(* ===== verification/Machine.v ===== *)
(** * Machine: the simulation as a labelled transition system

    The abstract specification of one run.  A state [mstate] holds what the
    loop of [servers_simulation] keeps (clock, counters, the three
    timestamp tables, the station queues) and the pending events as a list
    that is read up to permutation.  The rules of [mstep] are the branches
    of the loop: the event taken is a least pending event, and the random
    draws (inter-arrival gap, service duration, next station) are chosen
    freely within what the random source guarantees.  A label records the
    event processed, the routing decision and, for an external arrival,
    the time of the next arrival it schedules.

    A measure [weight] bounds the steps left: an external arrival pending
    at time [t] weighs every admission still possible before the horizon,
    any other pending event and any waiting client the events it still
    causes downstream.  A step whose label makes progress
    ([progress_label]: its next arrival is later, and it sends no client
    back) lowers the weight ([mstep_weight]).

    The invariants of a run are proved here by induction on [mreachable];
    [Refinement] shows that every step of the code model is a step of this
    machine, whatever priority queue and random source are plugged in. *)

From Stdlib Require Import ZArith Lia.
From stdpp Require Import gmap list.
From S2P Require Import Prelude PriorityQueue Events.

(** The three timestamp tables [q], [a], [d]: per station, client id to
    the list of recorded times. *)
Abbreviation trace := (list (gmap nat (list Z))).

(** [x[i][c]] with [[]] for a client that has no entry. *)
Definition trace_get (x : trace) (i c : nat) : list Z :=
  match x !! i with
  | Some x_i => dict_get x_i c []
  | None => []
  end.

(** Append [t] to [x[i][c]]. *)
Definition add_time (x : trace) (i c : nat) (t : Z) : trace :=
  alter (λ x_i, <[c := dict_get x_i c [] ++ [t]]> x_i) i x.

(** The service start scheduled when [c] joins the queue [queue_i] of
    station [i]: only if the station is idle. *)
Definition start_if_idle (t : Z) (c i : nat) (queue_i : list nat) : list event :=
  match queue_i with
  | [] => [(t, (ARRIVAL, c, i))]
  | _ :: _ => []
  end.

(** The service start scheduled when station [i] is left with [queue_i]. *)
Definition start_next (t : Z) (i : nat) (queue_i : list nat) : list event :=
  match queue_i with
  | c' :: _ => [(t, (ARRIVAL, c', i))]
  | [] => []
  end.

Record mstate : Type := MState {
  m_t : Z;
  m_pending : list event;
  m_n_a : nat;
  m_n_d : nat;
  m_q : trace;
  m_a : trace;
  m_d : trace;
  m_queue : list (list nat);
}.
(* ===== verification/Feedback.v ===== *)
(** * Feedback: termination when clients are sent back

    A client sent back costs more iterations: it visits stations again,
    and a client sent back to the first station starts a chain of
    arrivals of its own.  The loop of [servers_simulation] still ends
    when only finitely many draws send a client back.

    [bounded_feedback cfg ks] states it of the generator: outside the
    draws [ks] every uniform draw is above every feedback probability.
    The measure of [Termination] is extended by a budget: the draws of
    [ks] that the cursor of the generator has not passed.  A step that
    sends no client back lowers the weight of the machine and does not
    raise the budget ([mstep_weight]); a step that sends a client back
    uses a draw of [ks], so it lowers the budget, and raises the weight
    by less than [enough_fuel cfg] ([mstep_weight_back]).  The fuel that
    suffices is [enough_fuel cfg * (1 + length ks)].

    With [ks] empty this is the theorem of [Termination]. *)

From Stdlib Require Import ZArith QArith Lia.
From stdpp Require Import gmap list.
From S2P Require Import Prelude Rng PriorityQueue Events Machine Engine Experiments.
From S2P Require Import Refinement Correctness Termination.

(** A step whose next arrival, if it schedules one, is strictly later. *)
Definition gap_label (l : label) : Prop :=
  match l with
  | Asigned t _ _ (Some t') => (t < t')%Z
  | _ => True
  end.

(** The draws of [ks] at or after the cursor [k]. *)
Definition budget (ks : list nat) (k : nat) : nat :=
  length (filter (λ j, k ≤ j) ks).

Section hypotheses.
Context {R : RandomSource}.

(** Outside the draws [ks], every uniform draw is above the feedback
    probability of every station that routes with one: only a draw of
    [ks] can send a client back. *)
Definition bounded_feedback (cfg : config) (ks : list nat) : Prop :=
  ∀ k, k ∉ ks → ∀ i p_i, routes_from cfg i → arg_p cfg !! i = Some p_i →
    Qltb p_i (rnd_uniform k 0 1) = true.

(** The fuel that suffices for [cfg] when the draws [ks] may send a
    client back. *)
Definition feedback_fuel (cfg : config) (ks : list nat) : nat :=
  enough_fuel cfg * (1 + length ks).
End hypotheses.

(** The measure of the loop: the weight of the machine, and one
    [enough_fuel] per draw that may still send a client back. *)
Definition budget_weight {R : RandomSource} {PQ : PriorityQueue event}
    (cfg : config) (ks : list nat) (st : state) : nat :=
  weight (stations cfg) (arg_time cfg) (abs st) + enough_fuel cfg * budget ks (st_rng st).

(** * Lemmas *)

(** Without feedback no draw is needed. *)
Lemma forward_only_bounded {R : RandomSource} cfg : forward_only cfg ↔ bounded_feedback cfg [].
Proof.
  split; [by intros Hfwd k _ i p_i; apply Hfwd|].
  intros Hks k i p_i. apply Hks, not_elem_of_nil.
Qed.

Lemma progress_gap_forward l : progress_label l ↔ gap_label l ∧ forward_label l.
Proof. destruct l as [t c i [t'|]| |t c i [next|]]; simpl; naive_solver. Qed.

Section budget.
Implicit Types (ks : list nat) (k : nat).

Lemma budget_le_length ks k : budget ks k ≤ length ks.
Proof. apply length_filter. Qed.

(** The budget does not grow when the cursor moves on. *)
Lemma budget_mono ks k k' : k ≤ k' → budget ks k' ≤ budget ks k.
Proof.
  intros Hk. unfold budget. induction ks as [|j ks IH]; [done|].
  rewrite !filter_cons. repeat case_decide; simpl; lia.
Qed.

(** It shrinks when the cursor passes a draw of [ks]. *)
Lemma budget_lt ks k k' : k ∈ ks → k < k' → budget ks k' < budget ks k.
Proof.
  intros Hin Hk. unfold budget. induction ks as [|j ks IH]; [by apply elem_of_nil in Hin|].
  pose proof (budget_mono ks k k') as Hmono. unfold budget in Hmono.
  rewrite !filter_cons. apply elem_of_cons in Hin as [<-|Hin];
    repeat case_decide; simpl; try lia; specialize (IH Hin); lia.
Qed.
End budget.

Section weight_back.
Context (n : nat) (horizon : Z).

(** A client sent back weighs at most the initial state. *)
Lemma back_weight t c next :
  (0 ≤ t)%Z → event_weight n horizon (t, (ASIGNED, c, next)) ≤ (Z.to_nat horizon + 1) * (3 * n).
Proof.
  intros Ht. unfold event_weight, station_weight. case_bool_decide; [|nia].
  assert (Z.to_nat (horizon - t) ≤ Z.to_nat horizon) by lia. nia.
Qed.

(** A step raises the weight by less than the weight of the initial
    state, also when it sends a client back. *)
Lemma mstep_weight_back l s s' :
  0 < n → shape_ok n s → (0 ≤ m_t s)%Z → clock_ok s →
  mstep n horizon l s s' → gap_label l →
  weight n horizon s' < weight n horizon s + (Z.to_nat horizon + 1) * (3 * n).
Proof.
  intros Hn Hsh Ht Hclock Hst Hgap.
  assert (progress_label l → weight n horizon s' < weight n horizon s + (Z.to_nat horizon + 1) * (3 * n))
    as Hfwd by (intros Hl; pose proof (mstep_weight n horizon l s s' Hn Hsh Hst Hl); lia).
  destruct l as [t c i [t'|]| |t c i [next|]]; try (by apply Hfwd).
  destruct (decide (next = i + 1)) as [->|Hback]; [by apply Hfwd|]. clear Hfwd.
  destruct Hsh as [_ _ _ _ Hsv]. unfold weight. inv_mstep Hst.
  match goal with Htk : takes _ _ _ |- _ =>
    destruct (takes_Forall _ _ _ _ Htk Hsv) as [Hi _];
    destruct (takes_Forall _ _ _ _ Htk Hclock) as [Hti _]; destruct Htk as [Hp _] end.
  match goal with Hp' : ?p ≡ₚ _ |- context [?p] => is_var p; rewrite Hp'; clear Hp' end.
  rewrite Hp, ?pending_weight_app, ?pending_weight_cons. ev_simpl. weigh_queue.
  pose proof (leave_weight n horizon t i queue_i).
  pose proof (back_weight t c next ltac:(lia)) as Hb. unfold event_weight in Hb.
  unfold station_weight in *. lia.
Qed.
End weight_back.

(** Invert a successful call of [random.expovariate]. *)
Ltac expovariate_inv :=
  match goal with
  | H : random_expovariate _ _ = Ok _ |- _ =>
      apply random_expovariate_Ok in H as (_ & -> & ->)
  end.

(** The cursor of the generator does not go back. *)
Section cursor_mono.
Context {R : RandomSource} {PQ : PriorityQueue event} (cfg : config).

Lemma next_server_cursor k i next k' : next_server cfg k i = Ok (next, k') → k ≤ k'.
Proof.
  unfold next_server, random_uniform, random_choice. intros H.
  case_bool_decide; [simplify_eq; lia|]. simplify_result.
  destruct (Qltb _ _); [simplify_eq; lia|]. destruct (seq 0 i); [done|]. simplify_result. lia.
Qed.

Lemma on_asigned_cursor (st : state) t c i st' :
  on_asigned cfg st t c i = Ok st' → st_rng st ≤ st_rng st'.
Proof.
  unfold on_asigned. intros H. simplify_result; try expovariate_inv; simpl; lia.
Qed.

Lemma on_arrival_cursor (st : state) t c i st' :
  on_arrival cfg st t c i = Ok st' → st_rng st ≤ st_rng st'.
Proof. unfold on_arrival. intros H. simplify_result. expovariate_inv. simpl. lia. Qed.

Lemma loop_body_cursor_mono st st' : loop_body cfg st = Ok st' → st_rng st ≤ st_rng st'.
Proof.
  unfold loop_body. intros ([[t [[[] c] i]] ev] & _ & Hd)%bind_Ok; simpl in Hd.
  - by apply on_asigned_cursor in Hd.
  - by apply on_arrival_cursor in Hd.
  - unfold on_finish in Hd. simplify_result; simpl; [lia|].
    match goal with Hn : next_server _ _ _ = Ok _ |- _ => by apply next_server_cursor in Hn end.
Qed.
End cursor_mono.

(** The cursor of the generator along a run. *)
Section cursor.
Context {R : RandomSource} {PQ : PriorityQueue event}.
Context (cfg : config) (ks : list nat) (Hks : bounded_feedback cfg ks).

(** A completion that sends its client back has used a draw of [ks]. *)
Lemma next_server_budget k i next k' :
  Z.of_nat i ≠ (arg_n cfg - 1)%Z →
  next_server cfg k i = Ok (next, k') → k ≤ k' ∧ (next = i + 1 ∨ (k ∈ ks ∧ k < k')).
Proof.
  unfold next_server, random_uniform, random_choice. intros Hi H.
  case_bool_decide as Hi0; [simplify_eq; split; [lia|by left]|].
  simplify_result. destruct (Qltb _ _) eqn:Hu; [simplify_eq; split; [lia|by left]|].
  destruct (seq 0 i) eqn:Hs; [done|]. rewrite <- Hs in *. simplify_result.
  split; [lia|]. right. split; [|lia].
  destruct (decide (k ∈ ks)) as [|Hk]; [done|].
  match goal with Hp : py_index (arg_p cfg) _ = Ok _ |- _ => apply py_index_Ok in Hp;
    rewrite (Hks k Hk _ _ (conj Hi0 Hi) Hp) in Hu end. done.
Qed.

Lemma on_finish_cursor (st : state) t c i st' l :
  on_finish cfg st t c i = Ok st' → event_label cfg st (t, (FINISH, c, i)) = Ok l →
  st_rng st ≤ st_rng st' ∧ (forward_label l ∨ (st_rng st ∈ ks ∧ st_rng st < st_rng st')).
Proof.
  unfold on_finish, event_label. intros H Hl. simplify_result; simpl; [split; [lia|by left]|].
  match goal with Hn : next_server _ _ _ = Ok _, Hn' : next_server _ _ _ = Ok _ |- _ =>
    rewrite Hn in Hn'; injection Hn' as <- <-;
    apply next_server_budget in Hn as [? [->|?]] end; auto.
Qed.

(** An iteration moves the cursor on, and past a draw of [ks] when it
    sends a client back. *)
Lemma loop_body_cursor st st' l :
  loop_body cfg st = Ok st' → step_label cfg st = Ok l →
  st_rng st ≤ st_rng st' ∧ (forward_label l ∨ (st_rng st ∈ ks ∧ st_rng st < st_rng st')).
Proof.
  unfold loop_body, step_label. intros ([x ev] & Hget & Hd)%bind_Ok. rewrite Hget. simpl.
  destruct x as [t [[[] c] i]]; simpl in *.
  - intros Hl. apply on_asigned_cursor in Hd. split; [done|left].
    destruct (bool_decide (i = 0)); simplify_result; done.
  - intros [= <-]. apply on_arrival_cursor in Hd. split; [done|by left].
  - intros Hl. by apply (on_finish_cursor (with_events st ev) t c i st' l).
Qed.
End cursor.

Section termination.
Context {R : RandomSource} `{!RandomSourceLaws R}.
Context {PQ : PriorityQueue event} `{!PriorityQueueLaws event_lt PQ}.
Context (cfg : config) (Hcfg : valid_config cfg).
Context (ks : list nat) (Hgaps : positive_gaps cfg) (Hks : bounded_feedback cfg ks).

Lemma step_label_gap st l : step_label cfg st = Ok l → gap_label l.
Proof.
  intros ([[t [[[] c] i]] ev] & _ & Hl)%bind_Ok; simpl in Hl; simplify_result; try done.
  expovariate_inv. simpl. case_decide; [|done]. specialize (Hgaps (st_rng st)). lia.
Qed.

(** An iteration of the loop lowers the measure. *)
Lemma loop_body_budget st st' :
  loop_inv cfg st → loop_body cfg st = Ok st' →
  budget_weight cfg ks st' < budget_weight cfg ks st.
Proof.
  intros [Hwf [ls Hrun]] Hb. pose proof (stations_pos cfg Hcfg) as Hn.
  pose proof (mrun_minv _ _ Hn _ _ Hrun) as [Hsh _ _ _ _].
  destruct (mrun_time_nonneg _ _ _ _ Hrun) as [Ht Hclock].
  destruct (loop_body_refines cfg Hcfg st st') as (l & Hl & Hst & _); [done..|].
  pose proof (step_label_gap st l Hl) as Hgap.
  destruct (loop_body_cursor cfg ks Hks st st' l Hb Hl) as [Hk [Hfwd|[Hin Hlt]]].
  - pose proof (mstep_weight _ _ l _ _ Hn Hsh Hst (proj2 (progress_gap_forward l) (conj Hgap Hfwd))).
    pose proof (budget_mono ks _ _ Hk). unfold budget_weight. nia.
  - pose proof (mstep_weight_back _ _ l _ _ Hn Hsh Ht Hclock Hst Hgap).
    pose proof (budget_lt ks _ _ Hin Hlt). unfold budget_weight, enough_fuel in *. nia.
Qed.

(** The loop ends within the measure of its first state. *)
Lemma run_terminates_feedback st fuel :
  loop_inv cfg st → budget_weight cfg ks st ≤ fuel → ∃ st', run cfg fuel st = Finished st'.
Proof.
  intros Hinv Hfuel.
  destruct (while_loop_terminates (loop_cond cfg) (loop_body cfg) (loop_inv cfg)
              (budget_weight cfg ks) st) as [st' Hrun].
  - intros s1 s2 Hs1 _ Hb. split; [by eapply loop_body_inv|by apply loop_body_budget].
  - intros s1. by apply loop_inv_safe.
  - done.
  - exists st'. by eapply while_loop_fuel_mono.
Qed.

(** The call returns when it is given [feedback_fuel]. *)
Lemma servers_simulation_returns_feedback k fuel :
  feedback_fuel cfg ks ≤ fuel → ∃ out k', servers_simulation cfg k fuel = Finished (out, k').
Proof.
  intros Hfuel. unfold servers_simulation.
  destruct (init_state cfg k) as [st0|e] eqn:Hi.
  - destruct (init_state_refines cfg Hcfg k st0 Hi) as (gap & Hg & Habs & _).
    destruct (run_terminates_feedback st0 fuel) as [st' Hrun]; [by eapply init_state_inv| |].
    + unfold budget_weight. rewrite Habs.
      pose proof (minit_weight (stations cfg) (arg_time cfg) gap Hg).
      pose proof (budget_le_length ks (st_rng st0)).
      unfold feedback_fuel, enough_fuel in *. nia.
    + exists (state_output cfg st'), (st_rng st'). simpl. by rewrite Hrun.
  - unfold init_state in Hi. rewrite random_expovariate_pos in Hi by apply Hcfg. done.
Qed.

(** C3: when every arrival gap is at least one tick and at most the
    draws [ks] send a client back, a call of [servers_simulation] on a
    valid configuration returns, within
    [(time + 1) * 3 * n * (1 + length ks)] iterations of its loop; with
    [finish] set it returns with no client left in the network: the
    admissions are the departures and the clients sent back to the first
    station. *)
Theorem servers_simulation_terminates_feedback k fuel :
  feedback_fuel cfg ks ≤ fuel →
  ∃ t n_a n_d q a d k',
    servers_simulation cfg k fuel = Finished ((t, arg_n cfg, n_a, n_d, q, a, d), k') ∧
    (arg_finish cfg = true → n_a = n_d + recycled (simulation_labels cfg k fuel)).
Proof.
  intros Hfuel. destruct (servers_simulation_returns_feedback k fuel Hfuel) as (out & k' & Hs).
  destruct (servers_simulation_run cfg Hcfg k fuel out k' Hs) as (st & [= -> _] & _).
  exists (st_t st), (st_n_a st), (st_n_d st), (st_q st), (st_a st), (st_d st), k'.
  split; [done|]. intros Hf.
  destruct (servers_simulation_empty cfg Hcfg k fuel _ k' Hf Hs) as (st1 & Hout & _ & Hna).
  unfold state_output in Hout. by injection Hout as _ -> -> _ _ _.
Qed.
End termination.

(** * Concrete runs *)

Lemma feedback_source_gaps time : positive_gaps (R:=feedback_source) (at_horizon time experiment_6).
Proof. intros k. done. Qed.

(** Only the first twelve draws of [feedback_source] send a client back. *)
Lemma feedback_source_bounded time :
  bounded_feedback (R:=feedback_source) (at_horizon time experiment_6) (seq 0 12).
Proof.
  intros k Hk i p_i _ Hp. simpl.
  rewrite lookup_ge_None_2 by (rewrite elem_of_seq in Hk; simpl; lia).
  simpl in Hp. destruct i as [|[|[|i]]]; simplify_eq/=; done.
Qed.

Lemma servers_simulation_terminates_feedback_witness :
  ∃ t n_a n_d q a d k',
    servers_simulation (R:=feedback_source) (PQ:=list_pq event_lt) (at_horizon 6 experiment_6) 0
      (feedback_fuel (at_horizon 6 experiment_6) (seq 0 12)) =
      Finished ((t, arg_n (at_horizon 6 experiment_6), n_a, n_d, q, a, d), k') ∧
    (arg_finish (at_horizon 6 experiment_6) = true →
     n_a = n_d + recycled (simulation_labels (R:=feedback_source) (PQ:=list_pq event_lt)
                             (at_horizon 6 experiment_6) 0
                             (feedback_fuel (at_horizon 6 experiment_6) (seq 0 12)))).
Proof.
  apply (servers_simulation_terminates_feedback (R:=feedback_source) (PQ:=list_pq event_lt)
           (at_horizon 6 experiment_6) (experiment_6_valid 6) (seq 0 12)
           (feedback_source_gaps 6) (feedback_source_bounded 6)).
  done.
Defined.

•••••

TASK OBJECTIVE.
Only the lines above starting at the one containing "destruct (loop_body_cursor cfg" and ending at the one containing "unfold feedback_fuel, enough_fuel", both included, are to be returned, exactly as they read.

ANSWER SPACE.
  destruct (loop_body_cursor cfg ks Hks st st' l Hb Hl) as [Hk [Hfwd|[Hin Hlt]]].
  - pose proof (mstep_weight _ _ l _ _ Hn Hsh Hst (proj2 (progress_gap_forward l) (conj Hgap Hfwd))).
    pose proof (budget_mono ks _ _ Hk). unfold budget_weight. nia.
  - pose proof (mstep_weight_back _ _ l _ _ Hn Hsh Ht Hclock Hst Hgap).
    pose proof (budget_lt ks _ _ Hin Hlt). unfold budget_weight, enough_fuel in *. nia.
Qed.

(** The loop ends within the measure of its first state. *)
Lemma run_terminates_feedback st fuel :
  loop_inv cfg st → budget_weight cfg ks st ≤ fuel → ∃ st', run cfg fuel st = Finished st'.
Proof.
  intros Hinv Hfuel.
  destruct (while_loop_terminates (loop_cond cfg) (loop_body cfg) (loop_inv cfg)
              (budget_weight cfg ks) st) as [st' Hrun].
  - intros s1 s2 Hs1 _ Hb. split; [by eapply loop_body_inv|by apply loop_body_budget].
  - intros s1. by apply loop_inv_safe.
  - done.
  - exists st'. by eapply while_loop_fuel_mono.
Qed.

(** The call returns when it is given [feedback_fuel]. *)
Lemma servers_simulation_returns_feedback k fuel :
  feedback_fuel cfg ks ≤ fuel → ∃ out k', servers_simulation cfg k fuel = Finished (out, k').
Proof.
  intros Hfuel. unfold servers_simulation.
  destruct (init_state cfg k) as [st0|e] eqn:Hi.
  - destruct (init_state_refines cfg Hcfg k st0 Hi) as (gap & Hg & Habs & _).
    destruct (run_terminates_feedback st0 fuel) as [st' Hrun]; [by eapply init_state_inv| |].
    + unfold budget_weight. rewrite Habs.
      pose proof (minit_weight (stations cfg) (arg_time cfg) gap Hg).
      pose proof (budget_le_length ks (st_rng st0)).
      unfold feedback_fuel, enough_fuel in *. nia.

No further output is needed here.